In una serata difficile, segnata dal risultato e da tante ombre, il Pisa si aggrappa agli unici due segnali positivi della gara con il Como. Il ritorno in campo di Tomas Esteves e l’esordio dal primo minuto di Francesco Coppola, due storie diverse che però ci possono parlare del futuro.
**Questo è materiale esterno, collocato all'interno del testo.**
(* ===== verification/TraverseProps.v ===== *)
(** * Properties of the binder's traversal

    [BindWith] on any tree, the executions as paths of its graph, and what
    that makes of [DefinitelyAssigned]. *)

From S2P Require Import Prelude GoString Diag Ast Symbols SymbolFacts Flow FlowWalk FlowFacts FlowQuery FlowProps.
From S2P Require Import Traverse Exec FlowPath TraverseFacts TraverseSpec TraverseRules TraverseProgram.
Open Scope Z_scope.


(** What the passes leave, with the executions on its paths. *)
Lemma bound_paths fuel annexB script p :
  tree_ok p → (cost (prog_plan p) ≤ fuel)%nat → all labels_ok (prog_body p) = true →
  ∃ F s start n, twf F ∧ passes fuel p (start_trav annexB) = (Ok tt, F)
    ∧ BindWith fuel annexB script p = Ok (binding_of s script F)
    ∧ nodes (bld F) !! start = Some n ∧ FFlags n = FlowStart ∧ FScope n = Some s
    ∧ let code := prog_code (never_call (t_refs (tab F)) (symbols (bnd (bld F)))) p in
      (all regular (prog_body p) = true → ∀ tr id, now code tr (At id) → used F start tr id (Some s))
      ∧ (∀ fn tr id, inside code fn tr id → activated F fn tr id).
Proof.
  intros Hp Hfuel Hl. destruct (passes_end fuel annexB p Hp Hfuel) as (F & Hrun & Hwf & Hall).
  set (m := if all regular (prog_body p) then Full else Insides).
  destruct (Hall m) as (b & Hb); [done|by subst m; destruct (all regular (prog_body p))|].
  destruct (pa_graph _ _ _ _ _ _ Hb eq_refl) as (s & start & n & Hs & Hn & Hfl & Hsc & _ & Hc). destruct (Hc eq_refl) as [Hu Ha].
  exists F, s, start, n. split_and!; try done; [by apply BindWith_passes|]; subst m. split.
  - intros Hreg. by rewrite Hreg in Hu.
  - destruct (all regular (prog_body p)); exact Ha.
Qed.


(** ** What a path has passed *)

Section passed.
Context (F : trav) (Hwf : bwf (bld F)) (home sym scope : nat) (fact : FlowNode → bool).
Abbreviation g := (nodes (bld F)).
Abbreviation stop := (back_stop home sym scope fact).
Abbreviation enters tr := (∃ k, EEnter k ∈ tr ∧ scopeOf (bnd (bld F)) !! k = Some scope).

(** Since the start, or since a node that stops the way back. *)
Definition since (f : nat) (tr : list event) (q : nat) : Prop :=
  (rtc (free_edge g stop) q f ∧ ¬ enters tr)
  ∨ ∃ tr1 e tr2 x n, tr = tr1 ++ e :: tr2 ∧ event_at F e n ∧ g !! x = Some n ∧ live n ∧ stop n
      ∧ rtc (free_edge g stop) q x ∧ ¬ enters tr2.

Lemma live_successor q n p : g !! q = Some n → predecessor n p → live n.
Proof.
  intros Hn Hp. destruct (decide (q = unreachableFlow)) as [->|Hq].
  - rewrite (bw_zero _ Hwf) in Hn. injection Hn as <-. by destruct Hp as [?|?%elem_of_nil].
  - apply (bw_nodes _ Hwf _ _ Hq) in Hn. apply Hn.
Qed.
Lemma start_no_predecessor q n p : g !! q = Some n → predecessor n p → FFlags n ≠ FlowStart.
Proof.
  intros Hn Hp Hfl. pose proof (bwf_graph_shape _ Hwf _ _ Hn (live_successor _ _ _ Hn Hp)) as Hsh. unfold node_shape in Hsh.
  rewrite Hfl in Hsh. cbn in Hsh. apply andb_true_iff in Hsh as [H1 H2].
  destruct Hp as [Hp|Hp]; [by rewrite Hp in H2|]. destruct (Antecedents n); [by apply elem_of_nil in Hp|done].
Qed.

#[local] Instance stop_dec n : Decision (stop n).
Proof. unfold back_stop, fact_node, entry_node. apply _. Defined.

Lemma enters_snoc tr e : enters (tr ++ [e]) → enters tr ∨ ∃ k, e = EEnter k ∧ scopeOf (bnd (bld F)) !! k = Some scope.
Proof.
  intros (k & [Hk|Hk%elem_of_cons]%elem_of_app & Hs); [left; by exists k|]. destruct Hk as [Hk|Hk%elem_of_nil]; [|done].
  right. exists k. split; [by symmetry|done].
Qed.

(** One step of a path that does not stop the way back. *)
Lemma since_free f tr tr' p q :
  since f tr p → free_edge g stop q p → (tr' = tr ∨ ∃ e, tr' = tr ++ [e] ∧ ∀ k, e = EEnter k → scopeOf (bnd (bld F)) !! k ≠ Some scope) →
  since f tr' q.
Proof.
  intros [[Hr He]|(tr1 & e1 & tr2 & x & n & -> & H1 & H2 & H3 & H4 & Hr & He)] Hfree [->|(e & -> & Hk)].
  - left. split; [by eapply rtc_l|done].
  - left. split; [by eapply rtc_l|]. intros [?|(k & -> & Hs)]%enters_snoc; [done|by apply (Hk k)].
  - right. exists tr1, e1, tr2, x, n. split_and!; try done. by eapply rtc_l.
  - right. exists tr1, e1, (tr2 ++ [e]), x, n. rewrite <-app_assoc. split_and!; try done; [by eapply rtc_l|].
    intros [?|(k & -> & Hs)]%enters_snoc; [done|by apply (Hk k)].
Qed.

Lemma path_since f tr q : path F f tr q → since f tr q.
Proof.
  induction 1 as [|tr p q n H IH Hn Hp Hs|tr p q n e H IH Hn Hp He|tr p e H IH He].
  - left. split; [done|]. by intros (k & Hk%elem_of_nil & _).
  - eapply since_free; [exact IH| |by left]. exists n. split_and!; [done|by eapply live_successor| |done].
    destruct Hs as [Hs1 Hs2]. intros [(? & _)|[[? _]|[? _]]]; [done|by eapply start_no_predecessor|done].
  - pose proof (live_successor _ _ _ Hn Hp) as Hl. destruct (decide (stop n)) as [Hstop|Hstop].
    + right. exists tr, e, [], q, n. split_and!; try done. by intros (k & Hk%elem_of_nil & _).
    + eapply since_free; [exact IH|by exists n|]. right. exists e. split; [done|]. intros k -> Hk. apply Hstop. right. right.
      destruct He as (H1 & _ & H2). split; [done|congruence].
  - destruct IH as [[Hr Hen]|(tr1 & e1 & tr2 & x & n & -> & H1 & H2 & H3 & H4 & Hr & Hen)].
    + left. split; [done|]. intros [?|(k & -> & _)]%enters_snoc; [done|]. done.
    + right. exists tr1, e1, (tr2 ++ [e]), x, n. rewrite <-app_assoc. split_and!; try done.
      intros [?|(k & -> & _)]%enters_snoc; done.
Qed.

(** A path from the function's own start that misses no store has passed one,
    the last there is since the scope was entered. *)
Lemma path_stores f tr q n0 :
  path F f tr q → g !! f = Some n0 → FFlags n0 = FlowStart → FScope n0 = Some home →
  (¬ ∃ n, meets_entry g home sym scope fact q n) →
  ∃ tr1 e tr2 n, tr = tr1 ++ e :: tr2 ∧ event_at F e n ∧ meets_fact g home sym scope fact q n ∧ ¬ enters tr2.
Proof.
  intros Hp Hn0 Hfl Hsc Hno. destruct (path_since _ _ _ Hp) as [[Hr _]|(tr1 & e & tr2 & x & n & -> & He & Hx & Hl & Hst & Hr & Hen)].
  - exfalso. apply Hno. exists n0. split; [|by left]. exists f. split_and!; [done|done|by unfold live; rewrite Hfl|right; by left].
  - exists tr1, e, tr2, n. split_and!; [done|done| |done]. destruct Hst as [Hst|Hst].
    + split; [|done]. exists x. split_and!; [done..|by left].
    + exfalso. apply Hno. exists n. split; [|done]. exists x. split_and!; [done..|by right].
Qed.
End passed.

(** The part of [DefinitelyAssigned]'s answer that is needed. *)
Lemma DefinitelyAssigned_reads B id :
  binding_ok B → DefinitelyAssigned B id = Some true →
  ∃ r, is_local B id r ∧ ¬ some_start B r FAssign ∧ ∀ n, path_store B r FAssign n → plain_store (FNode n) = true.
Proof.
  intros HB Hd. destruct (DefinitelyAssigned_spec B HB id) as (a & Ha & Hiff). rewrite Hd in Ha. injection Ha as <-.
  destruct (proj1 Hiff eq_refl) as (r & Hl & _ & _ & _ & Hno & Hplain). by exists r.
Qed.


(** ** A program: [let x: number; if (c) { x = 1; } else { x = 2; } x;] *)

Definition nd (i : nat) (k : NodeKind) : Node := mkNode i (mkPos 1 1) k.
Definition let_x : Node := nd 1 (VarDeclaration "let" "x" (Some (mkTypeAnnotation "number" false "number")) None false false).
Definition name (i : nat) (s : string) : Node := nd i (Identifier s).
(** [x = ...], of which the nodes are numbered from [i]. *)
Definition set_x (i : nat) : Node := nd i (AssignmentExpression "=" (name (S i) "x") (nd (S (S i)) (BooleanLiteral true))).
Definition stmt (i : nat) (e : Node) : Node := nd i (ExpressionStatement e).
Definition block (i : nat) (ss : list Node) : Block := mkBlock i (mkPos 1 1) ss.
Definition branches : Node :=
  nd 2 (IfStatement (name 3 "c") (Some (block 4 [stmt 5 (set_x 6)])) (Some (as_node (block 10 [stmt 11 (set_x 12)])))).
Definition joined : Program := mkProgram 0 [let_x; branches; stmt 20 (name 21 "x")].
(** A function that reads [x]: in it, the variable is another function's. *)
Definition bound (p : Program) : Binding :=
  match BindWith 100 false false p with Ok B => B | _ => binding_of 0 false (start_trav false) end.

Lemma now_seq A B t1 t2 o : now A t1 Normal → now B t2 o → now (seq A B) (t1 ++ t2) o.
Proof. intros H1 H2. right. by exists t1, t2. Qed.
Lemma now_cut A B tr o : now A tr o → o ≠ Normal → now (seq A B) tr o.
Proof. by left. Qed.

Definition tree_ok_b (p : Program) : bool :=
  bool_decide (NoDup (prog_key p :: keys (prog_plan p))) && bool_decide (NoDup (idents (prog_plan p)))
  && (2 * Z.of_nat (cost (prog_plan p)) <=? maxOrd).
Lemma tree_ok_of p : tree_ok_b p = true → tree_ok p.
Proof.
  unfold tree_ok_b. intros [[H1 H2]%andb_true_iff H3]%andb_true_iff. constructor; [by apply bool_decide_eq_true in H1|by apply bool_decide_eq_true in H2|by apply Z.leb_le].
Qed.

Definition through_branch : list event :=
  [EStore (TName "let" "x") (Some let_x) true false; EEnter (4%nat, 0%nat); EStore (TId 7) (Some (set_x 6)) false true].
Lemma reads_joined refs ss : now (prog_code (never_call refs ss) joined) through_branch (At 21).
Proof.
  apply (now_seq _ _ [EStore (TName "let" "x") (Some let_x) true false]); [by apply (now_seq _ _ [] [_])|].
  apply (now_seq _ _ [EEnter (4%nat, 0%nat); EStore (TId 7) (Some (set_x 6)) false true] []).
  - apply (now_seq _ _ []); [by cbn; auto|]. left. apply (now_seq _ _ [_] [_]); [done|].
    apply (now_seq _ _ [_] []); [|done]. apply (now_seq _ _ [_] []); [|done].
    apply (now_seq _ _ [] [_]); [done|]. apply (now_seq _ _ [] [_]); [by cbn; auto|done].
  - apply now_cut; [|done]. apply now_cut; [|done]. by cbn; auto.
Qed.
ESTEVES – Per Esteves è una giornata che vale più di qualsiasi risultato. Il 2 Agosto 2024, nell’amichevole estiva Pisa-Inter, il portoghese si era fermato per la rottura completa del tendine rotuleo del ginocchio sinistro. Una diagnosi pesantissima, nove mesi di prognosi che in realtà diventano quasi un anno fuori dal campo. Salta tutta la stagione, rientra gradualmente, si rivede in ritiro a Morgex e poi, il 6 Gennaio 2026, torna finalmente a calcare il campo in una partita ufficiale. Minuti, dopo una lunga attesa. È una nota lieta, soprattutto sul piano umano. Ora resta solo da capire se il fisico lo assisterà e se potrà ritrovare continuità.
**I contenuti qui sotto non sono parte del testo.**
(* ===== verification/TraverseExamples.v ===== *)
(** * Programs the graph does not show truly

    What [regular] and [labels_ok] exclude: in each of these programs a read of
    [x] is definitely assigned by the graph, and an execution comes to it
    without a store. *)

From S2P Require Import Prelude GoString Diag Ast Symbols Flow Traverse Exec FlowPath TraverseProgram TraverseProps.
Open Scope Z_scope.

(** The read is answered as assigned, and may be reached by [tr], in which
    nothing is stored through an identifier. *)
Definition stores_nothing (tr : list event) : bool :=
  forallb (λ e, match e with EStore (TId _) _ _ _ => false | _ => true end) tr.
Definition unsound_read (p : Program) (id : nat) : Prop :=
  let B := bound p in
  DefinitelyAssigned B id = Some true
  ∧ ∃ tr, now (prog_code (never_call (refs B) (symbols (scopesym B))) p) tr (At id) ∧ stores_nothing tr = true.

Definition declared_x : list event := [EStore (TName "let" "x") (Some let_x) true false].

(** [let x: number; x += (x = 1);] *)
Definition compound_program : Program :=
  mkProgram 0 [let_x; stmt 2 (nd 3 (AssignmentExpression "+=" (name 4 "x") (set_x 5)))].
Lemma compound_right_first : unsound_read compound_program 4.
Proof.
  split; [vm_compute; reflexivity|]. exists declared_x. split; [|reflexivity].
  apply (now_seq _ _ declared_x []); [by apply (now_seq _ _ [] [_])|].
  do 3 (apply now_cut; [|done]). by cbn; auto.
Qed.

(** [let x: number; o?.f(x = 1); x;] *)
Definition chain_program : Program :=
  mkProgram 0 [let_x; stmt 2 (nd 3 (CallExpression (nd 4 (MemberExpression (name 5 "o") "f" true false)) [set_x 6] false true));
               stmt 10 (name 11 "x")].
Lemma optional_chain_always : unsound_read chain_program 11.
Proof.
  split; [vm_compute; reflexivity|]. exists declared_x. split; [|reflexivity].
  apply (now_seq _ _ declared_x []); [by apply (now_seq _ _ [] [_])|].
  apply (now_seq _ _ [] []).
  - apply (now_seq _ _ [] []); [|done]. apply (now_seq _ _ [] []); [|by left]. by apply (now_seq _ _ [] []); cbn; auto.
  - do 2 (apply now_cut; [|done]). by cbn; auto.
Qed.

(** [let x: number; switch (c) { case true: case x = true: x; }] *)
Definition switch_program : Program :=
  mkProgram 0 [let_x; nd 2 (SwitchStatement (name 3 "c")
    [mkCase (Some (nd 4 (BooleanLiteral true))) []; mkCase (Some (set_x 5)) [stmt 10 (name 11 "x")]])].
Lemma fall_through_tests : unsound_read switch_program 11.
Proof.
  split; [vm_compute; reflexivity|]. exists (declared_x ++ [EEnter (2%nat, 0%nat)]). split; [|reflexivity].
  apply (now_seq _ _ declared_x); [by apply (now_seq _ _ [] [_])|]. apply now_cut; [|done].
  apply (now_seq _ _ [] [_]); [by cbn; auto|]. apply (now_seq _ _ [_] []); [done|]. cbn [now switched]. left. left.
  apply (now_seq _ _ [] []); [by apply (now_seq _ _ [] [])|]. apply (now_seq _ _ [] []); [done|].
  do 3 (apply now_cut; [|done]). by cbn; auto.
Qed.

(** [let x: number; outer: for (function () { while (c) { } }; ; ) { if (c) { break outer; } x = 1; break; } x;]
    The loop in the function takes the label. *)
Definition looping_function : FunctionData :=
  mkFunction [] [] (Some (block 5 [nd 6 (WhileStatement (name 7 "c") (Some (block 8 [])))])) None false false None.
Definition stolen_program : Program :=
  mkProgram 0 [let_x;
    nd 2 (LabeledStatement "outer" (nd 3 (ForStatement (Some (nd 4 (FunctionExpression "" looping_function))) None []
      (Some (block 10 [nd 11 (IfStatement (name 12 "c") (Some (block 13 [nd 14 (BreakStatement "outer")])) None);
                       stmt 15 (set_x 16); nd 19 (BreakStatement "")])))));
    stmt 20 (name 21 "x")].
Definition stolen_trace : list event := [EEnter (3%nat, 0%nat); EEnter (10%nat, 0%nat); EEnter (13%nat, 0%nat)].
Lemma label_stolen : unsound_read stolen_program 21 ∧ all labels_ok (prog_body stolen_program) = false.
Proof.
  split; [|reflexivity]. split; [vm_compute; reflexivity|]. exists (declared_x ++ stolen_trace). split; [|reflexivity].
  apply (now_seq _ _ declared_x); [by apply (now_seq _ _ [] [_])|].
  apply (now_seq _ _ stolen_trace []).
  - apply (now_seq _ _ [_] [_; _]); [done|]. apply (now_seq _ _ [] [_; _]); [done|]. apply (now_seq _ _ [] [_; _]); [constructor|].
    right. apply (now_seq _ _ [] [_; _]); [done|]. split; [done|]. exists "outer". split; [done|].
    apply (now_seq _ _ [_] [_]); [done|]. apply now_cut; [|done]. apply (now_seq _ _ [] [_]); [by cbn; auto|]. left.
    apply (now_seq _ _ [_] []); [done|]. by apply now_cut.
  - do 2 (apply now_cut; [|done]). by cbn; auto.
Qed.

(** [let x: number; a: b: do { if (c) { continue a; } x = 1; } while (c); x;]
    The graph has no edge for the continue: the label [a] is not the loop's. *)
Definition nested_program : Program :=
  mkProgram 0 [let_x;
    nd 2 (LabeledStatement "a" (nd 3 (LabeledStatement "b" (nd 4 (DoWhileStatement
      (Some (block 5 [nd 6 (IfStatement (name 7 "c") (Some (block 8 [nd 9 (ContinueStatement "a")])) None); stmt 10 (set_x 11)]))
      (name 14 "c"))))));
    stmt 20 (name 21 "x")].
Lemma continue_to_outer_label : DefinitelyAssigned (bound nested_program) 21 = Some true.
Proof. vm_compute. reflexivity. Qed.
COPPOLA – L’altra luce arriva da Francesco Coppola. Gilardino lo lancia titolare. Il giocatore, reduce dall’infortunio estivo, risponde con una prova di personalità. Debutto in Serie A tutt’altro che banale, contro un attacco di qualità, in una gara che si mette presto in salita. Coppola resta dentro la partita, è attento in marcatura, non sembra soffrire la pressione e gioca con una maturità che non è scontata per un esordiente. Nel finale paga l’inesperienza, è vero. Prima una gestione imperfetta di una ripartenza, poi la trattenuta su Douvikas che porta al rigore chiude definitivamente la partita. Episodi che pesano sul voto, ma non cancellano quanto fatto prima. La base è solida, e non è un caso se in passato su di lui si erano mossi club come Tottenham e Lens, con il Pisa che aveva scelto di dire no. A fine gara Cesc Fabregas non ha dubbi: “Coppola ha fatto una grande partita”. Parole che valgono più di tante analisi, soprattutto se dette da un campione del Mondo.